急激に流れ込んだ冷却液が、使徒の体内で熱膨張を起こし、みるみる使徒の体は膨れ上がる。
そして、さきほどカヲルがプログナイフで傷つけたところから使徒は裂け、四散した。
ばらばらになった使徒の残骸が、火口の奥深くに沈んでいく。
「やったの?」
「そのようだね。」
初号機と零号機は、冷却パイプを掴んだまま、そこにぶら下がっていた。
あとは、このまま引き上げてもらえば…。
そう思ったとき、
「まずい、冷却パイプが!」
カヲルの言葉に上方を見上げると、あたしたちが掴んでいる3番よりもっと上の部分、冷却パイプの束全体
に亀裂が広がっていた。
「え?」
どうすることもできないまま、パイプの束は引きちぎれ、あたしたちのエヴァはゆっくりと沈降を始めた。
「これまでのようだね。」
「そんな…。せっかく使徒を斃したのに。」
「ぼく一人でよかったのに、君まで巻き込んですまない。」
「………。

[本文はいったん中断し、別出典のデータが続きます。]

(** [std::stoi(s)]: [strtol] in base 10 (white space, a sign, digits;
    the rest ignored), [invalid_argument] without digits,
    [out_of_range] outside [int]. *)
Definition stoi (s : string) : Z + Exc :=
  let t := c_ltrim s in
  let '(neg, body) := match t with
                      | String c r => if Ascii.eqb c "-" then (true, r)
                                      else if Ascii.eqb c "+" then (false, r) else (false, t)
                      | EmptyString => (false, t)
                      end in
  match leading_digits body 0 0 with
  | (_, O) => inr InvalidArgument
  | (v, _) => let v := if neg then - v else v in
              if (INT_MIN <=? v) && (v <=? INT_MAX) then inl v else inr OutOfRange
  end.

(** ** The configuration templates *)

(** A JSON object written in the template. *)
Definition jobj (kvs : list (string * QJsonValue)) : QJsonValue :=
  QObject (fold_right (fun kv o => obj_insert kv.1 kv.2 o) [] kvs).

Definition standard_config : QJsonValue :=
  jobj [("log", jobj [("level", QString "info")]);
        ("inbounds", QArray [jobj [("type", QString "socks"); ("tag", QString "socks-in");
                                   ("listen", QString "127.0.0.1"); ("listen_port", QDouble 2080)];
                             jobj [("type", QString "http"); ("tag", QString "http-in");
                                   ("listen", QString "127.0.0.1"); ("listen_port", QDouble 2081)]]);
        ("outbounds", QArray [jobj [("type", QString "direct"); ("tag", QString "direct")]]);
        ("route", jobj [("final", QString "direct")])].

Definition tun_config : QJsonValue :=
  jobj [("log", jobj [("level", QString "info")]);
        ("dns", jobj [("fakeip", jobj [("enabled", QBool true); ("inet4_range", QString "198.18.0.0/15");
                                       ("inet6_range", QString "fc00::/18")]);
                      ("servers", QArray [jobj [("tag", QString "dns-remote"); ("address", QString "8.8.8.8");
                                                ("detour", QString "proxy")];
                                          jobj [("tag", QString "dns-direct"); ("address", QString "223.5.5.5");
                                                ("detour", QString "direct")]])]);
        ("inbounds", QArray [jobj [("type", QString "tun"); ("tag", QString "tun-in");
                                   ("interface_name", QString "nekoray-tun");
                                   ("inet4_address", QString "172.19.0.1/28"); ("mtu", QDouble 9000);
                                   ("auto_route", QBool true); ("strict_route", QBool true);
                                   ("stack", QString "system"); ("endpoint_independent_nat", QBool true);
                                   ("sniff", QBool true)]]);
        ("outbounds", QArray [jobj [("type", QString "socks"); ("tag", QString "proxy");
                                    ("server", QString "127.0.0.1"); ("server_port", QDouble 2080);
                                    ("udp_fragment", QBool true)];
                              jobj [("type", QString "direct"); ("tag", QString "direct")]]);
        ("route", jobj [("final", QString "proxy"); ("auto_detect_interface", QBool true);
                        ("rules", QArray [jobj [("ip_cidr", QArray [QString "224.0.0.0/3"; QString "ff00::/8"]);
                                                ("outbound", QString "block")];
                                          jobj [("port", QDouble 53); ("outbound", QString "dns-out")]])])].

(** ** Member functions *)

Section Program.
Context (env : Env) (o : Oracle).

(** [fileExists(path)]: [stat] succeeds on a file or a directory. *)
Definition fileExists (p : string) (fs : FileSystem) : bool := file_exists p fs || dir_exists p fs.

Definition possibleNames : list string := ["sing-box"; "nekobox_core"; "nekoray_core"].

(** The loop of the constructor: for each name, [/usr/bin] then
    [/usr/local/bin]. *)
Fixpoint find_core (fs : FileSystem) (names : list string) : string :=
  match names with
  | [] => EmptyString
  | n :: ns =>
      if fileExists ("/usr/bin/" +:+ n) fs then ("/usr/bin/" +:+ n)%string
      else if fileExists ("/usr/local/bin/" +:+ n) fs then ("/usr/local/bin/" +:+ n)%string
      else find_core fs ns
  end.

(** The constructor. *)
Definition create (fs : FileSystem) : CLI :=
  mkCLI (match env_home env with
         | Some home => home +:+ "/.config/nekoray"
         | None => "/tmp/nekoray"
         end)%string
        (find_core fs possibleNames) (-1) (-1) false false.

(** [mkdir -p], when [system] reports success. *)
Definition mkdirs (ds : list string) (fs : FileSystem) : FileSystem :=
  fold_left (fun f d => match ensure_dir d f with Some f' => f' | None => f end) ds fs.

(** [createConfigDir()]: one shell command built from the directory. *)
Definition createConfigDir : M St unit :=
  c <- cli ;;
  let cmd := ("mkdir -p " +:+ configDir c +:+ "/profiles " +:+ configDir c +:+ "/groups")%string in
  call (System cmd) ;;;
  let status := system_status o cmd in
  (if Z.eqb status 0 then
     fs <- sys_fs ;;
     set_fs (mkdirs [configDir c; configDir c +:+ "/profiles"; configDir c +:+ "/groups"] fs)
   else mret tt) ;;;
  if negb (Z.eqb status 0) && verbose c then emit (Out "Warning: Failed to create config directories")
  else mret tt.

(** [generateConfig]/[generateTunConfig]: the template written to
    [<dir>/<prefix><id>.json], or the empty path when the file does not
    open. *)
Definition write_config (prefix : string) (doc : QJsonValue) (profileId : Z) : M St string :=
  c <- cli ;;
  let configPath := (configDir c +:+ "/" +:+ prefix +:+ to_string profileId +:+ ".json")%string in
  fs <- sys_fs ;;
  match fs_write configPath (JsonFile doc) fs with
  | Some fs' => set_fs fs' ;;; mret configPath
  | None => mret EmptyString
  end.

Definition generateConfig (profileId : Z) : M St string := write_config "config_" standard_config profileId.
Definition generateTunConfig (profileId : Z) : M St string := write_config "tun_config_" tun_config profileId.

Definition tun_prefix (tunMode : bool) : string := if tunMode then "TUN " else EmptyString.

(** [startCore(profileId, tunMode)]. *)
Definition startCore (profileId : Z) (tunMode : bool) : M St bool :=
  c <- cli ;;
  if String.eqb (coreExecutable c) EmptyString then
    emit (Err "Error: Core executable not found. Please install sing-box or nekobox_core.") ;;; mret false
  else
  createConfigDir ;;;
  configPath <- (if tunMode then
                   p <- generateTunConfig profileId ;;
                   (if verbose c then emit (Out "Using TUN mode configuration") else mret tt) ;;; mret p
                 else
                   p <- generateConfig profileId ;;
                   (if verbose c then emit (Out "Using standard configuration") else mret tt) ;;; mret p) ;;
  if String.eqb configPath EmptyString then
    emit (Err "Error: Failed to generate configuration file") ;;; mret false
  else if dryRun c then
    emit (Out ("DRY RUN: Would execute: " +:+ coreExecutable c +:+ " run -c " +:+ configPath)) ;;; mret true
  else
    pid <- fork o ;;
    if 0 <? pid then
      call (Spawn pid (if tunMode then ["pkexec"; coreExecutable c; "run"; "-c"; configPath]
                       else [coreExecutable c; "run"; "-c"; configPath])) ;;;
      modify_cli (set_pid tunMode pid) ;;;
      (if verbose c then
         emit (Out ("Started " +:+ tun_prefix tunMode +:+ "core process with PID: " +:+ to_string pid)) ;;;
         emit (Out ("Config: " +:+ configPath)) ;;;
         emit (Out "SOCKS proxy: 127.0.0.1:2080") ;;;
         emit (Out "HTTP proxy: 127.0.0.1:2081")
       else mret tt) ;;;
      mret true
    else emit (Err "Error: Failed to fork process") ;;; mret false.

」
あたしは、何も言えなかった。
このまま、ここで死ぬのか。
泣き叫ぶのかと思ったが、そんな気にもならなかった。
いつかは、こんな日が来ると、思っていたからだろうか。
それとも、あたし一人じゃないという安心感からだろうか。
最後に何か言わなきゃと、ぼんやりと思ったとき、不意にあたしは沈降が止まったのを感じた。
錯覚かと思ったが、そうではなかった。
逆に、上昇している。
(どういうこと?)
そのとき、あたしは気づいた。
初号機の腰に廻された一本の腕を。
「弐号機?!」
そう、弐号機があたしたちのエヴァを掴んで引き上げているのだった。
初号機の腰に腕をまわし、零号機の引きちぎれた冷却パイプの切れ端を掴んで。
(命綱もないのに、どうやって?)
わけがわからないままマグマを抜け出し、あたしたちのエヴァは空中に浮いた。
視界が開け、全身を包んでいた熱さから解放される。
あらためて、弐号機を見る。
紫色の弐号機の機体と、その背中から伸びる、オレンジ色に輝く4本の光の羽のようなものが見えた。
「なに、あれは?」
あたしが言いたいことを、先にミサトが言うのが通信回線を通して聞こえた。
「…A.T.フィールドだわ。」
ややあって、リツコがそう答えていた。
「A.T.フィールドぉ?」
「そう。あれが、重力に抗うA.T.フィールドの姿なのよ。
そして、さきほど初号機が使徒にぶつけた光の板もA.T.フィールド。
わたしたちのエヴァは、確実に覚醒しつつあるわ。」
(そういうことだったの。)
なんとなく納得している間もなく、初号機と零号機は地上に降ろされた。
「シンジ、ありが…。」
そのとき、礼を言う前に弐号機は前のめりに地面に倒れ伏した。
「シンジ! どうしたっていうのよ。シンジ!!」
弐号機の機体のあちこちから、薄く煙が立ち昇っているのをあたしは見た。
シンジは、命に別条はなかったが、全身に軽いやけどを負っていた。
リツコに言わせると、A.T.フィールドを重力に抗うためだけに展開したため、高熱から身を守る使い方
ができなかったためだということだった。
逆に、あたしが無事だったのはそれができたからだという。
「あたしたちのために…。」
「そうだね。」
あたしとカヲルは、気を失ったまま応急処置を受けたシンジが、一足先にヘリで本部に送られていくのを見
送った。
「あんたねえ。」
あたしは、カヲルに言った。
「使徒の捕獲役に選ばれたとき、なんて言っていた?
『この命、人類の存続のために使えるなら、安いものだ』とか言ってたわよね。」
「たしかに、そうだ。」
「もう、二度と、そんな口きくんじゃないわよ。
シンジも、あたしも、人類だけでなく、仲間のために命張ってるんだから!」
「…わかった、ごめん。」
あの、カヲルが、他人事の様な”すまない”ではなく、”ごめん”と素直に言った。
さすがにこいつも、今回は応えたようだ。
「わかればいいのよ。」
そう、これであたしたちの絆が、いっそう深まればいい。
形ばかりのユニゾンではなく、生き残るためにはそれが必要なのだから。